As it turns out, he’s batshit insane and a horrible human being.

It has come to my attention recently that he had been spreading rumors and information about me and sexual identity (Bi), outing me in order to manipulate the work place into being “against me”. Including outing me to close work friends of mine that I was keeping that part of my life private from out of fear of losing their friendship.

I have already gone through HR, and that employee is currently being investigated, but the more I find out, the worse it gets.

This guy has been threatened by my friendship with his girlfriend, my close friend who I have known longer than him, and without either of our knowledge, he installed a spy app on her phone which gave him access to every text, snap, instagram, Facebook, phone calls, and even what she does online. I know this because she came to me saying her phone was acting up, and me being ex-IT, found the app he installed on her phone.

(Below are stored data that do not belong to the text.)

(* ===== verification/Spinlock.v ===== *)
(** * Spinlocks ([amd64/cpu/spinlock.c], [amd64/include/intr.h])

    A spinlock protects a structure against the interrupt handlers of the one
    CPU the kernel runs on ([get_cpu_id] is the constant 0), so acquiring it
    disables interrupts and releasing it restores the saved [rflags].  The
    state of a component is any type with the CPU flags ([HasFlags]); a lock
    inside it is designated by a [lockref], the model of a [spinlock_t *].
    The build without [SPINLOCK_DEBUG] is modelled; the lock's name is not. *)

From stdpp Require Import base numbers list.
From S2P Require Import Prelude.

Record spinlock := Spinlock { sl_locked : Z; sl_cpu : Z; sl_intr_save : Z }.

(** [SPINLOCK_INITIALIZER] and [spinlock_init]. *)
Definition spinlock_init : spinlock := Spinlock 0 (-1) 0.

Definition get_cpu_id : Z := 0.

(** Bit 9 of [rflags] is the interrupt flag. *)
Definition IF_MASK : Z := 0x200.

Class HasFlags (S : Type) := {
  get_rflags : S -> Z;
  set_rflags : Z -> S -> S;
  get_set_rflags r s : get_rflags (set_rflags r s) = r;
  set_set_rflags r r' s : set_rflags r (set_rflags r' s) = set_rflags r s;
  set_get_rflags s : set_rflags (get_rflags s) s = s
}.

Record lockref (S : Type) `{HasFlags S} := Lockref {
  lget : S -> spinlock;
  lset : spinlock -> S -> S;
  lget_lset l s : lget (lset l s) = l;
  lset_lset l l' s : lset l (lset l' s) = lset l s;
  lget_flags r s : lget (set_rflags r s) = lget s;
  lset_flags r l s : lset l (set_rflags r s) = set_rflags r (lset l s);
  flags_lset l s : get_rflags (lset l s) = get_rflags s
}.
Arguments lget {S _} _ _.
Arguments lset {S _} _ _ _.
Arguments lget_lset {S _} _ _ _.
Arguments lset_lset {S _} _ _ _ _.
Arguments lget_flags {S _} _ _ _.
Arguments lset_flags {S _} _ _ _ _.
Arguments flags_lset {S _} _ _ _.

Section spinlock.
Context {S : Type} `{HasFlags S}.
Implicit Types (lk : lockref S) (s : S).

Definition intr_disable : M S Z :=
  flags <- gets get_rflags ;;
  modify (fun s => set_rflags (Z.ldiff (get_rflags s) IF_MASK) s) ;;;
  ret flags.

Definition intr_restore (flags : Z) : M S unit := modify (set_rflags flags).

Definition spinlock_holding lk : M S bool :=
  flags <- intr_disable ;;
  r <- gets (fun s => negb (sl_locked (lget lk s) =? 0) &&
                      (sl_cpu (lget lk s) =? get_cpu_id)) ;;
  intr_restore flags ;;;
  ret r.

(** The loop around [atomic_swap_uint] ends at once when the lock is free; on
    one CPU nobody would release it otherwise. *)
Definition spinlock_acquire lk : M S unit :=
  flags <- intr_disable ;;
  h <- spinlock_holding lk ;;
  if h then throw F_panic_lock
  else
    old <- gets (fun s => sl_locked (lget lk s)) ;;
    if negb (old =? 0) then throw F_spin
    else modify (fun s => lset lk (Spinlock 1 get_cpu_id flags) s).

Definition spinlock_release lk : M S unit :=
  h <- spinlock_holding lk ;;
  if negb h then throw F_panic_unheld
  else
    flags <- gets (fun s => sl_intr_save (lget lk s)) ;;
    modify (fun s => lset lk (Spinlock 0 (-1) (sl_intr_save (lget lk s))) s) ;;;
    intr_restore flags.

Definition spinlock_try_acquire lk : M S bool :=
  flags <- intr_disable ;;
  old <- gets (fun s => sl_locked (lget lk s)) ;;
  if old =? 0 then
    modify (fun s => lset lk (Spinlock 1 get_cpu_id flags) s) ;;;
    ret true
  else
    modify (fun s => lset lk (Spinlock 1 (sl_cpu (lget lk s)) (sl_intr_save (lget lk s))) s) ;;;
    intr_restore flags ;;;
    ret false.

Definition spinlock_acquire_irqsave lk : M S Z :=
  flags <- intr_disable ;;
  spinlock_acquire lk ;;;
  ret flags.

Definition spinlock_release_irqrestore lk (flags : Z) : M S unit :=
  spinlock_release lk ;;;
  intr_restore flags.

(** ** Specifications *)

Definition lock_idle lk s : Prop := sl_locked (lget lk s) = 0.
Definition no_irq (r : Z) : Z := Z.ldiff r IF_MASK.

Lemma no_irq_idem r : no_irq (no_irq r) = no_irq r.
Proof.
  unfold no_irq. apply Z.bits_inj'. intros k Hk. rewrite !Z.ldiff_spec.
  by destruct (Z.testbit r k), (Z.testbit IF_MASK k).
Qed.

Lemma wp_intr_disable (Q : Z -> S -> Prop) s :
  Q (get_rflags s) (set_rflags (no_irq (get_rflags s)) s) -> wp intr_disable Q s.
Proof. intros HQ. unfold intr_disable. by wp_steps. Qed.

Lemma wp_holding lk (Q : bool -> S -> Prop) s :
  Q (negb (sl_locked (lget lk s) =? 0) && (sl_cpu (lget lk s) =? get_cpu_id)) s ->
  wp (spinlock_holding lk) Q s.
Proof.
  intros HQ. unfold spinlock_holding. wp_step. apply wp_intr_disable.
  wp_steps. unfold intr_restore. wp_steps.
  by rewrite !lget_flags, set_set_rflags, set_get_rflags.
Qed.

Lemma wp_acquire lk (Q : unit -> S -> Prop) s :
  lock_idle lk s ->
  Q tt (lset lk (Spinlock 1 get_cpu_id (get_rflags s))
         (set_rflags (no_irq (get_rflags s)) s)) ->
  wp (spinlock_acquire lk) Q s.
Proof.
  unfold lock_idle. intros Hidle HQ. unfold spinlock_acquire. wp_step.
  apply wp_intr_disable. wp_step. apply wp_holding. rewrite !lget_flags, Hidle. simpl.
  wp_steps. rewrite lget_flags, Hidle. simpl. by wp_step.
Qed.

Lemma wp_acquire_irqsave lk (Q : Z -> S -> Prop) s :
  lock_idle lk s ->
  Q (get_rflags s) (lset lk (Spinlock 1 get_cpu_id (no_irq (get_rflags s)))
                     (set_rflags (no_irq (get_rflags s)) s)) ->
  wp (spinlock_acquire_irqsave lk) Q s.
Proof.
  unfold lock_idle. intros Hidle HQ. unfold spinlock_acquire_irqsave. wp_step.
  apply wp_intr_disable. wp_step. apply wp_acquire.
  - unfold lock_idle. by rewrite lget_flags.
  - wp_step. by rewrite get_set_rflags, set_set_rflags, no_irq_idem.
Qed.

(** A lock after a release: free, with the flags it last saved. *)
Definition rest_lock (flags : Z) : spinlock := Spinlock 0 (-1) (no_irq flags).

(** The lock is held by this CPU. *)
Definition lock_held lk s : Prop :=
  sl_locked (lget lk s) <> 0 /\ sl_cpu (lget lk s) = get_cpu_id.

Lemma wp_release lk (Q : unit -> S -> Prop) s :
  lock_held lk s ->
  Q tt (set_rflags (sl_intr_save (lget lk s))
         (lset lk (Spinlock 0 (-1) (sl_intr_save (lget lk s))) s)) ->
  wp (spinlock_release lk) Q s.
Proof.
  intros [Hl Hc] HQ. unfold spinlock_release. wp_step. apply wp_holding.
  rewrite Hc, Z.eqb_refl, (proj2 (Z.eqb_neq _ _) Hl). simpl. wp_steps.
  unfold intr_restore. by wp_step.
Qed.

Lemma wp_release_irqrestore lk flags (Q : unit -> S -> Prop) s :
  lock_held lk s ->
  Q tt (set_rflags flags (lset lk (Spinlock 0 (-1) (sl_intr_save (lget lk s))) s)) ->
  wp (spinlock_release_irqrestore lk flags) Q s.
Proof.
  intros Hh HQ. unfold spinlock_release_irqrestore. wp_step.
  apply wp_release; [done|]. unfold intr_restore. wp_step. by rewrite set_set_rflags.
Qed.

Lemma acquire_held_panics lk s :
  lock_held lk s -> spinlock_acquire lk s = Fault F_panic_lock.
Proof.
  intros [Hl Hc].
  unfold spinlock_acquire, spinlock_holding, intr_disable, intr_restore, bind, gets, modify, ret.
  rewrite !lget_flags, Hc, Z.eqb_refl, (proj2 (Z.eqb_neq _ _) Hl). done.
Qed.

Lemma acquire_irqsave_held_panics lk s :
  lock_held lk s -> spinlock_acquire_irqsave lk s = Fault F_panic_lock.
Proof.
  intros [Hl Hc]. unfold spinlock_acquire_irqsave, bind, intr_disable, gets, modify, ret, bind.
  rewrite acquire_held_panics; [done|]. split; by rewrite lget_flags.
Qed.
End spinlock.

Recently I just heard from another coworker that he has been telling people of my gay sexual relationships which I do not recall ever telling him. He has also told coworkers about things I have texted her verbatim, so I am starting to think that he may have possibly gathered information about my sex life through text messages to her, without either of us knowing he could read them, and has been telling my other work colleagues.

I know this guy isn’t coming back to the work place, but I feel so crossed that I’m not sure even that’s enough. I want to know if, because he obtained that information illegally, I could file a lawsuit against him as well.

I have felt so violated all this week because of this guy, someone who I thought I was friends with and even defended at times, stabbed me in the back and did this horrible thing to me.

Obviously this is lemmy and I don’t expect there to be any lawyers here, but do you think I may have a case?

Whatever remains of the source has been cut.